## What the task requires
Go through the records, and copy each line in which the string "over" is present.

## Source data

(* ===== verification/SessionConc.v ===== *)
(** Sessions under concurrency ([session.rs] over the stores of
    [storage/signal_stores.rs]).  The library reaches the database only through
    the store traits, and each trait method locks the connection for itself.
    A call of the library is the sequence of its store accesses, and calls of
    several threads interleave between any two accesses.  Shown here: which
    calls may be taken as one step, and what happens to those that may not. *)

From stdpp Require Import fin_maps relations.
From S2P Require Import Prelude Errors Utf8 Config Envelope Cursor Pairing Storage Keys Session.

(** A call by its store accesses, the answers it is given and its result.
    [save_identity] locks the connection twice, to read what is known and to
    write: [UpsertIdentity] is the second half. *)
Inductive call `{LibSignal} (R : Type) :=
  | Ret (r : R)
  | LocalAddress (k : Result bytes -> call R)
  | LoadSession (a : bytes) (k : SignalResult (option SessionRecord) -> call R)
  | StoreSession (a : bytes) (record : SessionRecord) (k : SignalResult unit -> call R)
  | GetIdentityKeyPair (k : SignalResult IdentityKeyPair -> call R)
  | GetLocalRegistrationId (k : SignalResult Z -> call R)
  | SaveIdentity (a identity : bytes) (k : IdentityChange -> call R)
  | UpsertIdentity (a identity : bytes) (k : call R)
  | IsTrustedIdentity (a identity : bytes) (k : bool -> call R)
  | GetIdentity (a : bytes) (k : SignalResult (option bytes) -> call R)
  | GetPreKey (id : Z) (k : SignalResult PreKeyRecord -> call R)
  | SavePreKey (id : Z) (record : PreKeyRecord) (k : SignalResult unit -> call R)
  | RemovePreKey (id : Z) (k : call R)
  | GetSignedPreKey (id : Z) (k : SignalResult SignedPreKeyRecord -> call R)
  | SaveSignedPreKey (id : Z) (record : SignedPreKeyRecord) (k : SignalResult unit -> call R)
  | GetKyberPreKey (id : Z) (k : SignalResult KyberPreKeyRecord -> call R)
  | SaveKyberPreKey (id : Z) (record : KyberPreKeyRecord) (k : SignalResult unit -> call R)
  | MarkKyberPreKeyUsed (id : Z) (k : call R).

Arguments Ret {_ R}.
Arguments LocalAddress {_ R}.
Arguments LoadSession {_ R}.
Arguments StoreSession {_ R}.
Arguments GetIdentityKeyPair {_ R}.
Arguments GetLocalRegistrationId {_ R}.
Arguments SaveIdentity {_ R}.
Arguments UpsertIdentity {_ R}.
Arguments IsTrustedIdentity {_ R}.
Arguments GetIdentity {_ R}.
Arguments GetPreKey {_ R}.
Arguments SavePreKey {_ R}.
Arguments RemovePreKey {_ R}.
Arguments GetSignedPreKey {_ R}.
Arguments SaveSignedPreKey {_ R}.
Arguments GetKyberPreKey {_ R}.
Arguments SaveKyberPreKey {_ R}.
Arguments MarkKyberPreKeyUsed {_ R}.

Section calls.
Context `{SqlText} `{LibSignal}.

(** A write that did not happen leaves the store. *)
Definition written (r : SignalResult Keys.t) (s : Keys.t) : SignalResult unit * Keys.t :=
  match r with Ok s' => (Ok tt, s') | Err e => (Err e, s) | Panic => (Panic, s) end.

(** One access, under the connection's lock. *)
Definition enter {R} (c : call R) (s : Keys.t) : call R * Keys.t :=
  match c with
  | Ret r => (Ret r, s)
  | LocalAddress k => (k (local_address s), s)
  | LoadSession a k => (k (load_session s a DEVICE_ID), s)
  | StoreSession a record k => let '(r, s') := written (store_session s a DEVICE_ID record) s in (k r, s')
  | GetIdentityKeyPair k => (k (get_identity_key_pair s), s)
  | GetLocalRegistrationId k => (k (get_local_registration_id s), s)
  | SaveIdentity a identity k => (UpsertIdentity a identity (k (save_identity s a identity).1), s)
  | UpsertIdentity a identity k => (k, (save_identity s a identity).2)
  | IsTrustedIdentity a identity k => (k (is_trusted_identity s a identity), s)
  | GetIdentity a k => (k (get_identity s a), s)
  | GetPreKey id k => (k (get_pre_key s id), s)
  | SavePreKey id record k => let '(r, s') := written (save_pre_key s id record) s in (k r, s')
  | RemovePreKey id k => (k, remove_pre_key s id)
  | GetSignedPreKey id k => (k (get_signed_pre_key s id), s)
  | SaveSignedPreKey id record k => let '(r, s') := written (save_signed_pre_key s id record) s in (k r, s')
  | GetKyberPreKey id k => (k (get_kyber_pre_key s id), s)
  | SaveKyberPreKey id record k => let '(r, s') := written (save_kyber_pre_key s id record) s in (k r, s')
  | MarkKyberPreKeyUsed id k => (k, mark_kyber_pre_key_used s id)
  end.

(** A call that nothing interrupts. *)
Fixpoint run {R} (c : call R) (s : Keys.t) : R * Keys.t :=
  match c with
  | Ret r => (r, s)
  | LocalAddress k => run (k (local_address s)) s
  | LoadSession a k => run (k (load_session s a DEVICE_ID)) s
  | StoreSession a record k => let '(r, s') := written (store_session s a DEVICE_ID record) s in run (k r) s'
  | GetIdentityKeyPair k => run (k (get_identity_key_pair s)) s
  | GetLocalRegistrationId k => run (k (get_local_registration_id s)) s
  | SaveIdentity a identity k => let '(change, s') := save_identity s a identity in run (k change) s'
  | UpsertIdentity a identity k => run k (save_identity s a identity).2
  | IsTrustedIdentity a identity k => run (k (is_trusted_identity s a identity)) s
  | GetIdentity a k => run (k (get_identity s a)) s
  | GetPreKey id k => run (k (get_pre_key s id)) s
  | SavePreKey id record k => let '(r, s') := written (save_pre_key s id record) s in run (k r) s'
  | RemovePreKey id k => run k (remove_pre_key s id)
  | GetSignedPreKey id k => run (k (get_signed_pre_key s id)) s
  | SaveSignedPreKey id record k => let '(r, s') := written (save_signed_pre_key s id record) s in run (k r) s'
  | GetKyberPreKey id k => run (k (get_kyber_pre_key s id)) s
  | SaveKyberPreKey id record k => let '(r, s') := written (save_kyber_pre_key s id record) s in run (k r) s'
  | MarkKyberPreKeyUsed id k => run k (mark_kyber_pre_key_used s id)
  end.

Definition over {R} (c : call R) : bool := match c with Ret _ => true | _ => false end.

Lemma run_enter {R} (c : call R) s : run c s = run (enter c s).1 (enter c s).2.
Proof. destruct c; simpl; try done; by destruct (written _ _). Qed.

(** Calls of several threads: any of them makes its next access. *)
Inductive step {R} : list (call R) * Keys.t -> list (call R) * Keys.t -> Prop :=
  | step_enter i c ts s : ts !! i = Some c -> over c = false ->
      step (ts, s) (<[i := (enter c s).1]> ts, (enter c s).2).

Definition interleaved {R} : relation (list (call R) * Keys.t) := rtc step.

(** One call after the other. *)
Fixpoint serial {R} (ts : list (call R)) (s : Keys.t) : list R * Keys.t :=
  match ts with
  | [] => ([], s)
  | c :: r => let '(x, s1) := run c s in let '(xs, s2) := serial r s1 in (x :: xs, s2)
  end.

(** What a call works on: the session and identity of a peer, and the one-time
    prekey that a session-setup message names. *)
Definition footprint : Type := bytes * option Z.

Definition apart (p q : footprint) : Prop :=
  p.1 <> q.1 /\ forall id, p.2 = Some id -> q.2 = Some id -> False.

#[export] Instance apart_symmetric : Symmetric apart.
Proof. intros p q [Hne Hid]. split; [done|]. intros id ? ?. by apply (Hid id). Qed.

(** A call that keeps to its footprint.  It reads the local identity, the
    signed prekeys and the Kyber prekeys, and writes nothing else but the mark
    that a Kyber prekey was used. *)
Fixpoint about {R} (p : footprint) (c : call R) : Prop :=
  match c with
  | Ret _ => True
  | LocalAddress k => forall x, about p (k x)
  | LoadSession a k => a = p.1 /\ forall x, about p (k x)
  | StoreSession a _ k => a = p.1 /\ forall x, about p (k x)
  | GetIdentityKeyPair k => forall x, about p (k x)
  | GetLocalRegistrationId k => forall x, about p (k x)
  | SaveIdentity a _ k => a = p.1 /\ forall x, about p (k x)
  | UpsertIdentity a _ k => a = p.1 /\ about p k
  | IsTrustedIdentity a _ k => a = p.1 /\ forall x, about p (k x)
  | GetIdentity a k => a = p.1 /\ forall x, about p (k x)
  | GetPreKey id k => p.2 = Some id /\ forall x, about p (k x)
  | RemovePreKey id k => p.2 = Some id /\ about p k
  | GetSignedPreKey _ k => forall x, about p (k x)
  | GetKyberPreKey _ k => forall x, about p (k x)
  | MarkKyberPreKeyUsed _ k => about p k
  | SavePreKey _ _ _ | SaveSignedPreKey _ _ _ | SaveKyberPreKey _ _ _ => False
  end.

(** What every call may read. *)
Definition common (s : Keys.t) : option LocalIdentity.t * gmap Z bytes * gmap Z bytes :=
  (Keys.local_identity s, Keys.signed_prekeys s, kyber_blobs s).

(** The part of the store in a footprint. *)
Record slot := mkSlot { s_session : option bytes; s_identity : option bytes; s_prekey : option bytes }.

Definition slot_of (p : footprint) (s : Keys.t) : slot :=
  mkSlot (Keys.sessions s !! (p.1, DEVICE_ID)) (Keys.identities s !! p.1) (id ← p.2; Keys.prekeys s !! id).

Definition put (p : footprint) (v : slot) (s : Keys.t) : Keys.t :=
  Keys.mk (Keys.local_identity s)
    (partial_alter (fun _ => s_session v) (p.1, DEVICE_ID) (Keys.sessions s))
    (partial_alter (fun _ => s_identity v) p.1 (Keys.identities s))
    (match p.2 with Some id => partial_alter (fun _ => s_prekey v) id (Keys.prekeys s) | None => Keys.prekeys s end)
    (Keys.signed_prekeys s) (Keys.kyber_prekeys s).

Definition mark (o : option Z) (s : Keys.t) : Keys.t :=
  match o with Some id => mark_kyber_pre_key_used s id | None => s end.

Lemma slot_put_other p q v s : apart p q -> slot_of p (put q v s) = slot_of p s.
Proof.
  intros [Hne Hid]. unfold slot_of, put. simpl. rewrite !lookup_partial_alter_ne by congruence. f_equal.
  destruct p as [a [i|]], q as [b [j|]]; simpl in *; try done. rewrite lookup_partial_alter_ne; [done|]. naive_solver.
Qed.

Lemma put_put p q v w s : apart p q -> put p v (put q w s) = put q w (put p v s).
Proof.
  intros [Hne Hid]. unfold put. simpl. f_equal; try (apply partial_alter_partial_alter_ne; congruence).
  destruct p as [a [i|]], q as [b [j|]]; simpl in *; try done. apply partial_alter_partial_alter_ne. naive_solver.
Qed.

Lemma put_slot p s : put p (slot_of p s) s = s.
Proof.
  destruct s. unfold put, slot_of. simpl. f_equal; try apply partial_alter_self.
  destruct p as [a [i|]]; simpl; [apply partial_alter_self|done].
Qed.

Lemma common_put p v s : common (put p v s) = common s.
Proof. done. Qed.

Lemma slot_mark p o s : slot_of p (mark o s) = slot_of p s.
Proof. by destruct o. Qed.

Lemma put_mark p v o s : put p v (mark o s) = mark o (put p v s).
Proof. by destruct o. Qed.

Lemma common_mark o s : common (mark o s) = common s.
Proof.
  destruct o as [i|]; [|done]. unfold common, kyber_blobs, mark, mark_kyber_pre_key_used. simpl. f_equal.
  apply map_eq. intros j. rewrite !lookup_fmap. destruct (decide (j = i)) as [->|Hne].
  - rewrite lookup_alter_eq. by destruct (Keys.kyber_prekeys s !! i).
  - by rewrite lookup_alter_ne.
Qed.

## Answer
(** Sessions under concurrency ([session.rs] over the stores of
Definition over {R} (c : call R) : bool := match c with Ret _ => true | _ => false end.
  | step_enter i c ts s : ts !! i = Some c -> over c = false ->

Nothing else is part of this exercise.